▸ **ABOUT THIS TASK**
Below is some data. Retype exactly the lines starting at the one with "release : list nat;" and ending at the one with "match t with".

(RECORDS PROVIDED Opens)

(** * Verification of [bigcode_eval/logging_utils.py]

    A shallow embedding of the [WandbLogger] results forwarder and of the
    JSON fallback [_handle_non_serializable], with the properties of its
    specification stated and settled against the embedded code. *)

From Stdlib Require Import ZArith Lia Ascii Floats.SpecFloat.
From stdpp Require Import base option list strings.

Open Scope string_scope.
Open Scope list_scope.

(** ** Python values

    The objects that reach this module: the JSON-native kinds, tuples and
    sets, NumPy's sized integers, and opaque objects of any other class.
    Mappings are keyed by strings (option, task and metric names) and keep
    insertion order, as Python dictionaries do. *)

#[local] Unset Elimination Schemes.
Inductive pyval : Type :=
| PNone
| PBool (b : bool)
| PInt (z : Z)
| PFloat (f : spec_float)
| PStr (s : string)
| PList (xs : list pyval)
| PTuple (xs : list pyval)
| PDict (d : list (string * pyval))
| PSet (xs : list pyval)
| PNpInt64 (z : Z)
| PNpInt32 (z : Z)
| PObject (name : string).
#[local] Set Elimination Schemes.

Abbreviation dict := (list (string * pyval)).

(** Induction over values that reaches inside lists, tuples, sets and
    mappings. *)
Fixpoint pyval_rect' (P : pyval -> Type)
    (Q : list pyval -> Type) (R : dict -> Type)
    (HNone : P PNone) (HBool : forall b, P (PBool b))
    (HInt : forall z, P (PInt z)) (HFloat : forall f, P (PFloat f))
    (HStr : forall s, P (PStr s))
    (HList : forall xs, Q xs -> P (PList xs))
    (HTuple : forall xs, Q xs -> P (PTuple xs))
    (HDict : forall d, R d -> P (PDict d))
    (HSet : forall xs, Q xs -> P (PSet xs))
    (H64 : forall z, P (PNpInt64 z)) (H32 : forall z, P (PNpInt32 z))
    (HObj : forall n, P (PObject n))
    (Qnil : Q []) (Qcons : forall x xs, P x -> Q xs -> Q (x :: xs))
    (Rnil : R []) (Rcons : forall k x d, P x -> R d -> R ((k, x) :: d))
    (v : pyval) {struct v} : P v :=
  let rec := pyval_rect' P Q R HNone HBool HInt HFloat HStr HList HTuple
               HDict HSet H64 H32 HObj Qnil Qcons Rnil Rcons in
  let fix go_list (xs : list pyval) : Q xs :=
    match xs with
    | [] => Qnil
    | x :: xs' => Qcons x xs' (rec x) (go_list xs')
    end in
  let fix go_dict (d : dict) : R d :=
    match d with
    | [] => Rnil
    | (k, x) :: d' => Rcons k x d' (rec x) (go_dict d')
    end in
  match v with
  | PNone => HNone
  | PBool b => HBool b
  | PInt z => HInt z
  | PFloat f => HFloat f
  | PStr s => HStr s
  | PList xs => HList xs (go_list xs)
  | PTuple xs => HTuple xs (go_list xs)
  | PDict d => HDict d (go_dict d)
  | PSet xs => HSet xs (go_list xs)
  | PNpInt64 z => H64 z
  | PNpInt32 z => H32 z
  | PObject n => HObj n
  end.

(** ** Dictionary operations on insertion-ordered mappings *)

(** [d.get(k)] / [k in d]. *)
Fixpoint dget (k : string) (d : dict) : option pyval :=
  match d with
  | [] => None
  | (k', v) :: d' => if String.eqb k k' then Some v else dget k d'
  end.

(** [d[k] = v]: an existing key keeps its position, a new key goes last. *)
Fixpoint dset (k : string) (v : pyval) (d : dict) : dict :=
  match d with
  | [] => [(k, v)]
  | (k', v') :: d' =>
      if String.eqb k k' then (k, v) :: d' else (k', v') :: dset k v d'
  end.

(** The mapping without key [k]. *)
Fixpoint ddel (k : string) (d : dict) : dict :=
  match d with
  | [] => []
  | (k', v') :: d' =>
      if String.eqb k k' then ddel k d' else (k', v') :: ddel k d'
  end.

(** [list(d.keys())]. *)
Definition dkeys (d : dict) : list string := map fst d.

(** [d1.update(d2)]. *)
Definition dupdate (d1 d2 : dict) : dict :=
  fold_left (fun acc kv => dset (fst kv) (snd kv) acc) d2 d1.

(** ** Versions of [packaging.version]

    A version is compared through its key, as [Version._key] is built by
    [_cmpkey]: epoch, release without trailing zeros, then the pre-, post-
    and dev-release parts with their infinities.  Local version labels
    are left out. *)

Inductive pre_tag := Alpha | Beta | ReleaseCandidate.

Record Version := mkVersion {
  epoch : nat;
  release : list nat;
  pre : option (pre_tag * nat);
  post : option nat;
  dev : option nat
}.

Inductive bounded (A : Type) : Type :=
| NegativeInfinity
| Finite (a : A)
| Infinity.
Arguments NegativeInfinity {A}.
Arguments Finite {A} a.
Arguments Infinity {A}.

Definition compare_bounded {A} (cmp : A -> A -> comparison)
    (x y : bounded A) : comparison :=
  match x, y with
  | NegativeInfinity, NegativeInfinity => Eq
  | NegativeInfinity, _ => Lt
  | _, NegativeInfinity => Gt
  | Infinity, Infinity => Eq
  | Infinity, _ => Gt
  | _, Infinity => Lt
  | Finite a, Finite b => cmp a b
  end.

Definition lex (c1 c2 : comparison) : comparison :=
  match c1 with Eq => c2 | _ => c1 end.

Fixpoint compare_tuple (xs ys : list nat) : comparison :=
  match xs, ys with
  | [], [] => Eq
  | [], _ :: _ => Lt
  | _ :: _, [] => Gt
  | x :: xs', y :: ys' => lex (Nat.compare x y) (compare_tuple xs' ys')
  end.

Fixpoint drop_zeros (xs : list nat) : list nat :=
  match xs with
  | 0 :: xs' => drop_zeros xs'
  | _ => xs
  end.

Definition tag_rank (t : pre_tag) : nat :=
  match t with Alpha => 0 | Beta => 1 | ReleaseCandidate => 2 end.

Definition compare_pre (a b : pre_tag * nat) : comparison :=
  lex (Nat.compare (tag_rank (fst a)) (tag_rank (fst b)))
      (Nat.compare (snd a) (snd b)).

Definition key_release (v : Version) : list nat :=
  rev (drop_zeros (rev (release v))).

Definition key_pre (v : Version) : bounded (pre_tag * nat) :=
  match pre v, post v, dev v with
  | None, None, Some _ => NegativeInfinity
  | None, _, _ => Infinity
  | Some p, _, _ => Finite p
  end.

(RECORDS PROVIDED Closes)
(RECORDS PROVIDED Opens)

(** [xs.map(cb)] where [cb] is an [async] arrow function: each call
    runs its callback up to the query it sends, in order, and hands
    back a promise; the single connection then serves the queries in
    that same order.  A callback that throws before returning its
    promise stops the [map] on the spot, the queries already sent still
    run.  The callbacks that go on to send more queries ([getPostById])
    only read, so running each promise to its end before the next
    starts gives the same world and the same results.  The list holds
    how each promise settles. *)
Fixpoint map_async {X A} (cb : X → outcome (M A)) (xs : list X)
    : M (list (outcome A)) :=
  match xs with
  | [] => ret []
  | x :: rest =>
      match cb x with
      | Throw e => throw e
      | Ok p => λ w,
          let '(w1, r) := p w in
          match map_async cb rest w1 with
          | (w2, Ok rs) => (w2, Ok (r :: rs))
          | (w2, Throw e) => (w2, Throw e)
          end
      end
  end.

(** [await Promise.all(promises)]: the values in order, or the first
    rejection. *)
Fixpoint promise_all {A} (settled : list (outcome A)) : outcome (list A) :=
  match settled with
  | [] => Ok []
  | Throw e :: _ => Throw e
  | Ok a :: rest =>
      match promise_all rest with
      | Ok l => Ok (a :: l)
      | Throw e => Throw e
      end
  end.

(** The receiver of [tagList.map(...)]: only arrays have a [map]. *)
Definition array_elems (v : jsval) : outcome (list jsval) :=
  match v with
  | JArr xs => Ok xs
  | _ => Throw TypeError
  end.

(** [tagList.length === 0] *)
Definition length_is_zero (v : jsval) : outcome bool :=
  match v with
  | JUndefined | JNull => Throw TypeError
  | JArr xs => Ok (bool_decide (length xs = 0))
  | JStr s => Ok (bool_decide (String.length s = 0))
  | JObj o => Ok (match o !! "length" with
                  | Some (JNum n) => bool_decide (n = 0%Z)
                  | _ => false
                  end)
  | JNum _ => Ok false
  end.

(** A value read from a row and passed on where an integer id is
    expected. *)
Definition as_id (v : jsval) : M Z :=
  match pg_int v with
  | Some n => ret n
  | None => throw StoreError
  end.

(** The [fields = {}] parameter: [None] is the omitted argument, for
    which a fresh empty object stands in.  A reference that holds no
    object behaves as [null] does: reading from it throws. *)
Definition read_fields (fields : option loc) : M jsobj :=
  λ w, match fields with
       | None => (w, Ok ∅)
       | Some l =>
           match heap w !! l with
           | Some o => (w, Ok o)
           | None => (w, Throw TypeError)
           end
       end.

(RECORDS PROVIDED Closes)

▸ **RESULT OF THIS EXERCISE**
  release : list nat;
  pre : option (pre_tag * nat);
  post : option nat;
  dev : option nat
}.

Inductive bounded (A : Type) : Type :=
| NegativeInfinity
| Finite (a : A)
| Infinity.
Arguments NegativeInfinity {A}.
Arguments Finite {A} a.
Arguments Infinity {A}.

Definition compare_bounded {A} (cmp : A -> A -> comparison)
    (x y : bounded A) : comparison :=
  match x, y with
  | NegativeInfinity, NegativeInfinity => Eq
  | NegativeInfinity, _ => Lt
  | _, NegativeInfinity => Gt
  | Infinity, Infinity => Eq
  | Infinity, _ => Gt
  | _, Infinity => Lt
  | Finite a, Finite b => cmp a b
  end.

Definition lex (c1 c2 : comparison) : comparison :=
  match c1 with Eq => c2 | _ => c1 end.

Fixpoint compare_tuple (xs ys : list nat) : comparison :=
  match xs, ys with
  | [], [] => Eq
  | [], _ :: _ => Lt
  | _ :: _, [] => Gt
  | x :: xs', y :: ys' => lex (Nat.compare x y) (compare_tuple xs' ys')
  end.

Fixpoint drop_zeros (xs : list nat) : list nat :=
  match xs with
  | 0 :: xs' => drop_zeros xs'
  | _ => xs
  end.

Definition tag_rank (t : pre_tag) : nat :=
  match t with Alpha => 0 | Beta => 1 | ReleaseCandidate => 2 end.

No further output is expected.